> [TASK PROMPT]
Only the lines containing "then" belong in the answer; find them in the material below.

== DATASET ENTRIES ==

(** With a ceiling of three an hour: after three recorded sends inside the
    hour the next check is refused; a check made when one of the three is
    an hour old or more is granted. *)
Lemma three_sends_scenario (r c c1 c2 c3 : string) (w : World) :
  limiter_enabled env = true →
  limit_global env = 3 → 3 <= limit_camera env →
  global_window w r = [] → camera_window w r c = [] →
  let n := clock_reads w in
  let t1 := clock env n in
  let t2 := clock env (S n) in
  let t3 := clock env (S (S n)) in
  let now4 := clock env (S (S (S n))) in
  let now5 := clock env (S (S (S (S n)))) in
  let w3 := (record_sent env r c3
               (record_sent env r c2 (record_sent env r c1 w).2).2).2 in
  now4 - us_per_hour < t1 → now4 - us_per_hour < t2 →
  now4 - us_per_hour < t3 →
  (can_send env r c (rate_config env) w3).1 = Ok false
  ∧ (t1 <= now5 - us_per_hour ∨ t2 <= now5 - us_per_hour
     ∨ t3 <= now5 - us_per_hour →
     (can_send env r c (rate_config env)
        (can_send env r c (rate_config env) w3).2).1 = Ok true).
Proof.
  intros Hen Hlim Hcam Hg Hc n t1 t2 t3 now4 now5 w3 H1 H2 H3.
  destruct (three_sends_windows r c c1 c2 c3 w Hg Hc) as (Hreads & Hgw & Hcw).
  fold n w3 t1 t2 t3 in Hreads, Hgw, Hcw.
  rewrite (can_send_enabled r c w3 Hen). rewrite Hreads. fold now4. simpl.
  assert (Hkeep : filter (λ ts, now4 - us_per_hour < ts) [t1; t2; t3]
                  = [t1; t2; t3]).
  { rewrite !filter_cons, filter_nil.
    rewrite !decide_True by assumption. reflexivity. }
  split.
  - f_equal. apply bool_decide_eq_false_2. intros [Hlt _].
    unfold recent in Hlt. rewrite Hgw, Hkeep, Hlim in Hlt. simpl in Hlt. lia.
  - intros Haged. rewrite (can_send_enabled r c _ Hen).
    autorewrite with limiter. rewrite Hreads.
    fold now5. simpl. f_equal. apply bool_decide_eq_true_2.
    rewrite Hgw, Hcw, Hkeep, Hlim. unfold recent.
    assert (Hsome : ¬ (now5 - us_per_hour < t1 ∧ now5 - us_per_hour < t2
                       ∧ now5 - us_per_hour < t3)) by lia.
    clear Haged Hgw Hcw Hkeep Hreads.
    repeat first [ rewrite filter_cons | rewrite filter_nil
                 | case_decide | progress simpl ];
      lia.
Qed.
(** C2, as the code has it. With rate limiting switched off, [can_send]
    answers [True] and touches nothing. With rate limiting on, it drops
    from the window of the recipient and from the window of the recipient
    and camera every timestamp that is not later than one hour before now,
    and answers [True] exactly when the two remaining counts are below
    [max_per_hour] and [max_per_camera_per_hour]. [record_sent] appends
    the time to both windows. With rate limiting on, [max_per_hour = 3] and
    a per-camera ceiling of at least 3: after three recorded sends inside
    the hour the next check is refused, and a check made once one of the
    three is an hour old is granted. *)
Theorem rate_limiter_admission (r c : string) (w : World) :
  let now := clock env (clock_reads w) in
  let hour_ago := now - us_per_hour in
  (limiter_enabled env = false →
   can_send env r c (rate_config env) w = (Ok true, w))
  ∧ (limiter_enabled env = true →
     ∃ b w', can_send env r c (rate_config env) w = (Ok b, w')
       ∧ (b = true ↔ recent hour_ago (global_window w r) < limit_global env
                     ∧ recent hour_ago (camera_window w r c)
                       < limit_camera env)
       ∧ global_window w' r
         = filter (λ ts, hour_ago < ts) (global_window w r)
       ∧ camera_window w' r c
         = filter (λ ts, hour_ago < ts) (camera_window w r c))
  ∧ (∃ w', record_sent env r c w = (Ok tt, w')
       ∧ global_window w' r = global_window w r ++ [now]
       ∧ camera_window w' r c = camera_window w r c ++ [now])
  ∧ (∀ c1 c2 c3,
       limiter_enabled env = true →
       limit_global env = 3 → 3 <= limit_camera env →
       global_window w r = [] → camera_window w r c = [] →
       let n := clock_reads w in
       let t1 := clock env n in
       let t2 := clock env (S n) in
       let t3 := clock env (S (S n)) in
       let now4 := clock env (S (S (S n))) in
       let now5 := clock env (S (S (S (S n)))) in
       let w3 := (record_sent env r c3
                    (record_sent env r c2 (record_sent env r c1 w).2).2).2 in
       now4 - us_per_hour < t1 → now4 - us_per_hour < t2 →
       now4 - us_per_hour < t3 →
       (can_send env r c (rate_config env) w3).1 = Ok false
       ∧ (t1 <= now5 - us_per_hour ∨ t2 <= now5 - us_per_hour
          ∨ t3 <= now5 - us_per_hour →
          (can_send env r c (rate_config env)
             (can_send env r c (rate_config env) w3).2).1 = Ok true)).
Proof.
  intros now hour_ago. split; [|split; [|split]].
  - apply can_send_disabled.
  - intros Hen. eexists _, _. split; [apply (can_send_enabled r c w Hen)|].
    split; [|split].
    + rewrite bool_decide_eq_true. reflexivity.
    + autorewrite with limiter. reflexivity.
    + autorewrite with limiter. reflexivity.
  - eexists. split; [apply record_sent_eq|].
    autorewrite with limiter. rewrite decide_True by reflexivity.
    split; reflexivity.
  - intros c1 c2 c3. apply three_sends_scenario.
Qed.
End rate_limiter.

(** Sends at 0, 10 and 20 minutes: the check at 30 minutes is refused, the
    check at 65 minutes is granted. *)
Lemma rate_limiter_admission_witness :
  let env := env_three_an_hour in
  let w3 := after_three_sends env "+15550100" "cam1" in
  (can_send env "+15550100" "cam1" (rate_config env) w3).1 = Ok false
  ∧ (can_send env "+15550100" "cam1" (rate_config env)
       (can_send env "+15550100" "cam1" (rate_config env) w3).2).1
    = Ok true.
Proof.
  destruct (rate_limiter_admission env_three_an_hour "+15550100" "cam1"
              initial_world) as (_ & _ & _ & H).
  pose proof (H "cam1" "cam1" "cam1" eq_refl eq_refl) as H'. clear H.
  assert (H3 : 3 <= limit_camera env_three_an_hour)
    by (vm_compute; discriminate).
  specialize (H' H3 eq_refl eq_refl). cbv zeta in H'.
  destruct H' as [Hdenied Hgranted]; [vm_compute; reflexivity ..|].
  split; [exact Hdenied|]. apply Hgranted. left. vm_compute. discriminate.
Defined.

(** Where C2 fails as it is written: with rate limiting switched off and a
    ceiling of three, the check after three sends inside the hour is
    granted; and a timestamp exactly one hour old, which is not older than
    one hour, is dropped, so that a ceiling of one grants the check. *)
Lemma rate_limiter_counterexample :
  (let env := env_limiter_off in
   let w3 := after_three_sends env "+15550100" "cam1" in
   global_window w3 "+15550100" = [minutes 0; minutes 10; minutes 20]
   ∧ can_send env "+15550100" "cam1" (rate_config env) w3 = (Ok true, w3))
  ∧ (let env := env_one_an_hour in
     let w1 := (record_sent env "+15550100" "cam1" initial_world).2 in
     global_window w1 "+15550100" = [minutes 0]
     ∧ clock env (clock_reads w1) - minutes 0 = us_per_hour
     ∧ (can_send env "+15550100" "cam1" (rate_config env) w1).1 = Ok true).
Proof.
  split.
  - split; [reflexivity|]. apply can_send_disabled. reflexivity.
  - repeat split.
Qed.

(** ** Insertion-ordered dicts *)

Section odict_facts.
Context {K V : Type} `{EqDecision K}.
Implicit Types (k : K) (v : V) (d : list (K * V)).

Lemma od_get_set_eq k v d : od_get k (od_set k v d) = Some v.
Proof.
  induction d as [|[k' v'] d IH]; simpl.
  - rewrite decide_True; reflexivity.
  - destruct (decide (k = k')); simpl.
    + rewrite decide_True; reflexivity.
    + rewrite decide_False by assumption. exact IH.
Qed.

Lemma od_get_set_ne k k' v d :
  k ≠ k' → od_get k' (od_set k v d) = od_get k' d.
Proof.
  intros Hne. induction d as [|[k0 v0] d IH]; simpl.
  - rewrite decide_False by congruence. reflexivity.
  - destruct (decide (k = k0)) as [->|]; simpl.
    + rewrite !decide_False by congruence. reflexivity.
    + destruct (decide (k' = k0)); [reflexivity | exact IH].
Qed.

Lemma od_get_del_eq k d : od_get k (od_del k d) = None.
Proof.
  induction d as [|[k' v'] d IH]; simpl; [reflexivity|].
  destruct (decide (k = k')); simpl; [exact IH|].
  rewrite decide_False by assumption. exact IH.
Qed.

Lemma od_get_del_ne k k' d :
  k ≠ k' → od_get k' (od_del k d) = od_get k' d.
Proof.
  intros Hne. induction d as [|[k0 v0] d IH]; simpl; [reflexivity|].
  destruct (decide (k = k0)) as [->|]; simpl.
  - rewrite decide_False by congruence. exact IH.
  - destruct (decide (k' = k0)); [reflexivity | exact IH].
Qed.

Lemma od_keys_del k d :
  od_keys (od_del k d) = filter (λ k', k' ≠ k) (od_keys d).
Proof.
  induction d as [|[k' v'] d IH]; simpl; [reflexivity|].
  unfold od_keys in *. simpl. rewrite filter_cons. simpl.
  destruct (decide (k = k')) as [->|Hne].
  - rewrite decide_False by tauto. exact IH.
  - rewrite decide_True by congruence.
    change (((k', v') :: od_del k d).*1) with (k' :: (od_del k d).*1).
    rewrite IH. reflexivity.
Qed.

Lemma od_keys_set k v d :
  od_keys (od_set k v d)
  = if bool_decide (k ∈ od_keys d) then od_keys d else od_keys d ++ [k].
Proof.
  unfold od_keys. induction d as [|[k' v'] d IH]; [reflexivity|].
  cbn [od_set].
  destruct (decide (k = k')) as [->|Hne]; rewrite !fmap_cons; cbn [fst].
  - rewrite bool_decide_eq_true_2 by apply list_elem_of_here. reflexivity.
  - rewrite IH. destruct (bool_decide (k ∈ d.*1)) eqn:Hin.
    + apply bool_decide_eq_true in Hin.
      rewrite bool_decide_eq_true_2 by (apply list_elem_of_further, Hin).
      reflexivity.
    + apply bool_decide_eq_false in Hin.
      rewrite bool_decide_eq_false_2; [reflexivity|].
      intros H. inversion H; subst; contradiction.
Qed.

Lemma od_set_NoDup k v d : NoDup (od_keys d) → NoDup (od_keys (od_set k v d)).
Proof.
  intros Hnd. rewrite od_keys_set.
  destruct (bool_decide (k ∈ od_keys d)) eqn:Hin; [exact Hnd|].
  apply bool_decide_eq_false in Hin.
  apply NoDup_app. split; [exact Hnd|]. split.
  - intros x Hx Hx'. apply list_elem_of_singleton in Hx'. subst. contradiction.
  - apply NoDup_singleton.
Qed.

Lemma od_del_NoDup k d : NoDup (od_keys d) → NoDup (od_keys (od_del k d)).
Proof. intros Hnd. rewrite od_keys_del. apply NoDup_filter, Hnd. Qed.
End odict_facts.

(** ** Components of the state that a computation leaves alone *)

Section frames.
Context {X : Type} (f : World → X).

Lemma preserves_ret {A} (a : A) : preserves f (ret a).
Proof. intros w. reflexivity. Qed.

Lemma preserves_lift {A} (r : result A) : preserves f (lift r).
Proof. intros w. reflexivity. Qed.

Lemma preserves_bind {A B} (m : M A) (k : A → M B) :
  preserves f m → (∀ a, preserves f (k a)) → preserves f (m ≫= k).
Proof.
  intros Hm Hk w. unfold mbind, M_bind.
  specialize (Hm w). destruct (m w) as [[a|e] w1]; simpl in *.
  - rewrite Hk. exact Hm.
  - exact Hm.
Qed.

Lemma preserves_if {A} (b : bool) (m1 m2 : M A) :
  preserves f m1 → preserves f m2 → preserves f (if b then m1 else m2).
Proof. destruct b; auto. Qed.
End frames.

(** ** The batcher *)

#[local] Arguments can_send : simpl never.
#[local] Arguments record_sent : simpl never.
#[local] Arguments _format_message : simpl never.
#[local] Arguments _send_batch : simpl never.

Section batcher_facts.
Context (env : Env).

Lemma preserves_datetime_now {X} (f : World → X) :
  clock_blind f → preserves f (datetime_now env).
Proof. intros H w. apply H. Qed.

===

> [COMPLETED EXERCISE]
  = if bool_decide (k ∈ od_keys d) then od_keys d else od_keys d ++ [k].
  preserves f m1 → preserves f m2 → preserves f (if b then m1 else m2).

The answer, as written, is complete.